If friend SimonX is right (from his lips to the ears of Allah!) then you will notice some slippage in his iron grip. Congresscritters are a feral lot, when they smell blood in the water, the flesh will fly.

But I disagree just slightly about the investigations coming up. Yes, the results are likely to be damning, but not as damning as they might be if the Dems hold the chairs of the investigating committees.

And frankly, I don’t think they give a shit. All they want is to get to the next Inauguration. Even if they win by 5 votes nationwide, they will pretend they have a thunderous mandate from the people. Hell, they did it last time and they lost by half a million! They are hoping that given another four years, they can turn things around and no one will care how badly they fucked up before. Not much chance of that, sure, but they’re choosing between slim and none.

With GeeDubya in office, they can cover up anything by declaring it a matter of national security. But if Kerry is in, then all the boxes will be opened, and the trajectory of the shit will intersect the locus of the fan.

And science will finally have the answer to that nagging question: can a middle aged man actually chortle into a coma?

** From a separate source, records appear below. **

(** The rows of a table after a row was appended to the table [t]. *)
Lemma exact_table_append (ts : list (string * list Sqlite.row))
    (ixs : list (string * string)) (t c : string) (r : Sqlite.row) :
  (forall e, In e ts -> Sqlite.same_name (fst e) t = String.eqb (fst e) t) ->
  exact_table
    {| Sqlite.tables :=
         (fun te : string * list Sqlite.row =>
            if Sqlite.same_name (fst te) t
            then (fst te, (snd te ++ [r])%list) else te) <$> ts;
       Sqlite.indexes := ixs |} c
  = if String.eqb t c
    then (fun rows => (rows ++ [r])%list)
           <$> exact_table {| Sqlite.tables := ts; Sqlite.indexes := ixs |} c
    else exact_table {| Sqlite.tables := ts; Sqlite.indexes := ixs |} c.
Proof.
  unfold exact_table. simpl. intros Hall.
  induction ts as [|e ts IH]; simpl.
  - now destruct (String.eqb t c).
  - rewrite (Hall e (or_introl eq_refl)).
    assert (IH' := IH (fun e' He' => Hall e' (or_intror He'))).
    destruct (String.eqb_spec (fst e) t) as [Het|Het]; simpl.
    + destruct (String.eqb_spec (fst e) c) as [Hec|Hec]; simpl.
      * assert (Htc : String.eqb t c = true)
          by (apply String.eqb_eq; congruence).
        now rewrite Htc.
      * exact IH'.
    + destruct (String.eqb_spec (fst e) c) as [Hec|Hec]; simpl.
      * assert (Htc : String.eqb t c = false)
          by (apply String.eqb_neq; congruence).
        now rewrite Htc.
      * exact IH'.
Qed.

(** The rows of a table after a new, empty table [t] was created. *)
Lemma exact_table_create (db : Sqlite.database) (t c : string) :
  exact_table
    {| Sqlite.tables := (Sqlite.tables db ++ [(t, [])])%list;
       Sqlite.indexes := Sqlite.indexes db |} c
  = match exact_table db c with
    | Some rows => Some rows
    | None => if String.eqb t c then Some [] else None
    end.
Proof.
  unfold exact_table. simpl.
  induction (Sqlite.tables db) as [|e ts IH]; simpl.
  - now destruct (String.eqb t c).
  - destruct (String.eqb (fst e) c); [reflexivity | exact IH].
Qed.

Lemma plain_bound_count (s : string) :
  plain_bound s = true -> digit_count s <= int_max_str_digits.
Proof.
  unfold plain_bound. intros H. apply andb_true_iff in H as [_ H].
  now apply Z.leb_le.
Qed.

Lemma plain_line_bounds (line : string) :
  plain_line line = true ->
  (length (fields line) <? 4)%nat = false ->
  plain_bound (nth 1 (fields line) "") = true
  /\ plain_bound (nth 2 (fields line) "") = true.
Proof.
  unfold plain_line. intros H Hlen. rewrite Hlen in H. cbn [orb] in H.
  apply andb_true_iff in H as [H H2]. apply andb_true_iff in H as [_ H1].
  split; assumption.
Qed.

(** The loop body of the dictionary build on a line whose bounds are
    plain. *)
Lemma index_line_literals (d : gmap string VecHolder) (line : string) (s e : Z) :
  (length (fields line) <? 4)%nat = false ->
  plain_line line = true ->
  Sqlite.int_literal (nth 1 (fields line) "") = Some s ->
  Sqlite.int_literal (nth 2 (fields line) "") = Some e ->
  index_line d line
  = Return (alter (push_back {| start := s; end_ := e;
                                name := encode (nth 3 (fields line) "") |})
                  (nth 0 (fields line) "")
                  (if bool_decide (is_Some (d !! nth 0 (fields line) ""))
                   then d
                   else <[nth 0 (fields line) "" := VecHolder_new]> d)).
Proof.
  intros Hlen Hplain Hs He.
  destruct (plain_line_bounds line Hplain Hlen) as [H1 H2].
  apply int_literal_int_of_str in Hs as [Hs Hsl];
    [|now apply plain_bound_count].
  apply int_literal_int_of_str in He as [He Hel];
    [|now apply plain_bound_count].
  unfold index_line, int. rewrite Hlen, Hs, He. cbn [obind].
  rewrite (to_long_ok s Hsl), (to_long_ok e Hel). reflexivity.
Qed.

(** Appending a row to the table of a chromosome is what [push_back]
    does to the vector of the chromosome. *)
Lemma insert_row_same_records (db db' : Sqlite.database)
    (d : gmap string VecHolder) (t nm st en : string) :
  same_records db d -> distinct_tables db ->
  is_Some (exact_table db t) ->
  Sqlite.insert_row db t nm st en = Return db' ->
  exists s e,
    Sqlite.int_literal st = Some s /\ Sqlite.int_literal en = Some e
    /\ same_records db'
         (alter (push_back {| start := s; end_ := e; name := encode nm |}) t d)
    /\ distinct_tables db'.
Proof.
  intros Hsame Hdist Hex. unfold Sqlite.insert_row.
  destruct (negb _); [discriminate|].
  destruct (Sqlite.int_literal st) as [s|]; [|discriminate].
  destruct (Sqlite.int_literal en) as [e|]; [|discriminate].
  destruct (Sqlite.find_table db t); [|discriminate].
  intros [= <-]. exists s, e. split; [reflexivity|]. split; [reflexivity|].
  pose proof (same_name_exact db t Hdist Hex) as Hall.
  destruct db as [ts ixs]. simpl in *. split.
  - intros c. rewrite (exact_table_append ts ixs t c _ Hall).
    destruct (String.eqb_spec t c) as [->|Hne].
    + rewrite lookup_alter_eq, (Hsame c).
      destruct (d !! c) as [h|]; [|reflexivity].
      simpl. f_equal. unfold push_back. simpl. now rewrite fmap_app.
    + rewrite lookup_alter_ne by assumption. apply Hsame.
  - intros e1 e2 H1 H2. simpl in H1, H2.
    apply in_map_iff in H1 as (x1 & <- & Hx1).
    apply in_map_iff in H2 as (x2 & <- & Hx2).
    assert (Hfst : forall x : string * list Sqlite.row,
              fst (if Sqlite.same_name (fst x) t
                   then (fst x, (snd x ++ [ {| Sqlite.row_name := nm;
                                               Sqlite.row_start := s;
                                               Sqlite.row_end := e |} ])%list)
                   else x) = fst x).
    { intros x. now destruct (Sqlite.same_name (fst x) t). }
    rewrite !Hfst. apply (Hdist x1 x2 Hx1 Hx2).
Qed.

(** Creating the table of a chromosome is what the dictionary build does
    when it meets a new key. *)
Lemma create_table_same_records (db db' : Sqlite.database)
    (d : gmap string VecHolder) (t : string) :
  same_records db d -> distinct_tables db ->
  exact_table db t = None ->
  Sqlite.create_table db t = Return db' ->
  same_records db' (<[t := VecHolder_new]> d)
  /\ distinct_tables db'
  /\ is_Some (exact_table db' t).
Proof.
  intros Hsame Hdist Hnone. unfold Sqlite.create_table.
  destruct (Sqlite.plain_name t); [|discriminate]. simpl.
  destruct (Sqlite.name_in_use db t) eqn:Huse; [discriminate|]. simpl.
  intros [= <-]. split; [|split].
  - intros c. rewrite exact_table_create, (Hsame c).
    destruct (String.eqb_spec t c) as [->|Hne].
    + rewrite lookup_insert_eq.
      rewrite (Hsame c) in Hnone.
      destruct (d !! c); [discriminate | reflexivity].
    + rewrite lookup_insert_ne by assumption.
      now destruct (d !! c).
  - intros e1 e2 H1 H2. simpl in H1, H2.
    apply in_app_iff in H1 as [H1|[<-|[]]];
      apply in_app_iff in H2 as [H2|[<-|[]]]; simpl.
    + apply (Hdist e1 e2 H1 H2).
    + intros Hs. rewrite (name_in_use_table db t e1 Huse H1) in Hs.
      discriminate.
    + intros Hs. rewrite same_name_sym in Hs.
      rewrite (name_in_use_table db t e2 Huse H2) in Hs. discriminate.
    + reflexivity.
  - rewrite exact_table_create, Hnone, String.eqb_refl. eauto.
Qed.
(** * Geopolitical Market Game Tracker

    A shallow embedding of the TypeScript front end (API client, backtest,
    sensitivity and dashboard views, persisted application store) and of the
    equilibrium solver's contract, with the properties the specification
    states about them.

    JavaScript numbers are IEEE 754 binary64 values: they are embedded as
    Rocq's primitive [float], whose operations are the binary64 ones.
    [localStorage] is a finite map from strings to strings.  An [await] on
    a request is embedded with the request's outcome as an argument of the
    continuation; a handler therefore runs as one step, and the properties
    stated over these steps hold when every request is answered before the
    next event of the page.  Module [Interleaved] cuts the handlers of the
    backtest view at their awaits: the one-step model is its restriction to
    that schedule, and an answer that arrives late is followed there. *)

From Stdlib Require Import ZArith List String Ascii Bool Lia Uint63 Floats QArith Qabs.
From stdpp Require Import base gmap strings list pretty.
Import ListNotations.

Set Warnings "-inexact-float".

(** ** JavaScript values *)

Module Js.

(** [a === b] on numbers: IEEE equality ([NaN] differs from itself, the two
    zeros are equal). *)
Definition strict_eq (a b : float) : bool := PrimFloat.eqb a b.

(** [a !== b] on numbers. *)
Definition strict_ne (a b : float) : bool := negb (PrimFloat.eqb a b).

(** [a > b] on numbers. *)
Definition gt (a b : float) : bool := PrimFloat.ltb b a.

(** One step of [Math.max]: [NaN] is absorbing, [+0] is larger than [-0],
    otherwise the larger of the two is kept. *)
Definition max_step (highest number : float) : float :=
  if is_nan highest || is_nan number then nan
  else if is_zero number && negb (get_sign number)
          && is_zero highest && get_sign highest then number
  else if PrimFloat.ltb highest number then number
  else highest.

(** [Math.max(...values)]: [-Infinity] for no argument. *)
Definition Math_max (values : list float) : float :=
  fold_left max_step values neg_infinity.

(** A count or an index as a number. *)
Definition of_nat (n : nat) : float :=
  PrimFloat.of_uint63 (Uint63.of_Z (Z.of_nat n)).

(** Truthiness of a number: every number but [NaN] and the two zeros. *)
Definition truthy_number (x : float) : bool :=
  negb (is_nan x || is_zero x).

(** Truthiness of a string: every string but the empty one. *)
Definition truthy (s : string) : bool :=
  match s with
  | EmptyString => false
  | String _ _ => true
  end.

(** [localStorage]: [getItem] is the lookup, [setItem] the insertion and
    [removeItem] the deletion of a key. *)
Definition getItem (key : string) (storage : gmap string string) : option string :=
  storage !! key.

Definition setItem (key value : string) (storage : gmap string string)
  : gmap string string :=
  <[key := value]> storage.

Definition removeItem (key : string) (storage : gmap string string)
  : gmap string string :=
  delete key storage.

(** One step of [Math.min]: [NaN] is absorbing, [-0] is smaller than [+0],
    otherwise the smaller of the two is kept. *)
Definition min_step (lowest number : float) : float :=
  if is_nan lowest || is_nan number then nan
  else if is_zero number && get_sign number
          && is_zero lowest && negb (get_sign lowest) then number
  else if PrimFloat.ltb number lowest then number
  else lowest.

(** [Math.min(...values)]: [Infinity] for no argument. *)
Definition Math_min (values : list float) : float :=
  fold_left min_step values infinity.

(** [Math.abs(x)]. *)
Definition Math_abs (x : float) : float := PrimFloat.abs x.

(** [x || 0] on a number. *)
Definition or_zero (x : float) : float :=
  if truthy_number x then x else 0%float.

End Js.

(** ** JavaScript dates *)

Module JsDate.
Local Open Scope Z_scope.

(** A [Date]: its time value in milliseconds since the epoch, or [None]
    for an Invalid Date. *)
Definition Date : Type := option Z.

Definition msPerDay : Z := 86400000.

(** The largest time value of a [Date]. *)
Definition maxTime : Z := 8640000000000000.

(** [TimeClip]. *)
Definition timeClip (t : Z) : Date :=
  if (Z.abs t <=? maxTime) then Some t else None.

(** The proleptic Gregorian date (year, month, day) of a day number
    counted from the epoch. *)
Definition civil_from_days (z : Z) : Z * Z * Z :=
  let z := z + 719468 in
  let era := z / 146097 in
  let doe := z mod 146097 in
  let yoe := (doe - doe / 1460 + doe / 36524 - doe / 146096) / 365 in
  let doy := doe - (365 * yoe + yoe / 4 - yoe / 100) in
  let mp := (5 * doy + 2) / 153 in
  let d := doy - (153 * mp + 2) / 5 + 1 in
  let m := if mp <? 10 then mp + 3 else mp - 9 in
  (if m <=? 2 then yoe + era * 400 + 1 else yoe + era * 400, m, d).

(** The day number of a date. *)
Definition days_from_civil (y m d : Z) : Z :=
  let y := if m <=? 2 then y - 1 else y in
  let era := y / 400 in
  let yoe := y mod 400 in
  let doy := (153 * (if 2 <? m then m - 3 else m + 9) + 2) / 5 + d - 1 in
  let doe := yoe * 365 + yoe / 4 - yoe / 100 + doy in
  era * 146097 + doe - 719468.

(** The character of a decimal digit, and the digit of a character. *)
Definition digit_char (n : Z) : ascii := ascii_of_nat (48 + Z.to_nat n).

If Kerry wins, we’ll get four years of right-wing slime attacks that will make the Clinton years look like a love sonnet by comparison.

If Bush wins, we’ll get four years of neoconservative politics, unrestrained by the fear of alienating voters in the next election.

Whoever wins… we lose.

Do most polls report likely voters rather then registered voters? I wonder if those people who are holding their noses and voting for Kerry are being pegged as unlikely voters. I believe it was the Aug 19th CNN poll which showed Kerry with only a 2% lead among likely voters but a 10% lead among registered voters. I was looking at the questions and they didn’t just ask who you would vote for among these candidates but polled how they viewed the candidates and a few issues. And it looks like the 2% was the one being used by at least one of those EC sites. If that’s the case some of those barely Bush states could flip.

I’m looking for an uptick in the voter participation. I expect Kerry will win a majority of voters nationwide by quite a margin and will take the EC with nearly 300 points. What’s amazing about the electoral-vote one right now is it has Kerry losing both Ohio and Florida and still winning. Although just by 2 if you toss even Colorado to the red side.

Bush win.

To this observer, Bush is the candidate who best characterises the blinkered nationalistic paranoia currently sweeping the US electorate (at least, the few who actually vote). It will take at least four more years of the consequences of backwards, Third World politics for the US electorate to start asking themselves “Hey, you know what? Maybe the entire rest of the industrialised democratic world isn’t so wrong after all”.

I wonder what might be better: Four years of right-wing Kerry’s minor ineffectual tinkering with the status quo which left the US electorate no less backwards, or four years of ultra-right-wing Bush’s major revision of the phrase “The Land of the Free” whereupon the electorate emerges, blinking, into the 21st Century sunlight.

Overall, I think a Bush win might make America better in the manner of a national political Heimlich manoeuver.

I’d like to believe this. I really would, but a lot of people have spent four years swallowing what’s been shoveled at them. Heck, there are people that still think France and Germany out to be next on the invasion list and Saddam was behind 9/11. I think it would take a pretty big oopsie on Bush’s part to make the electorate wake up.

As for the op, I think Kerry will squeak out a win due to increased voter turn out and maybe a few of Buchanans Florida votes going where they wanted to go before. Iraq is going to motivate those who would not have voted and some of those that voted Nader to vote simply to get Bushco out of office.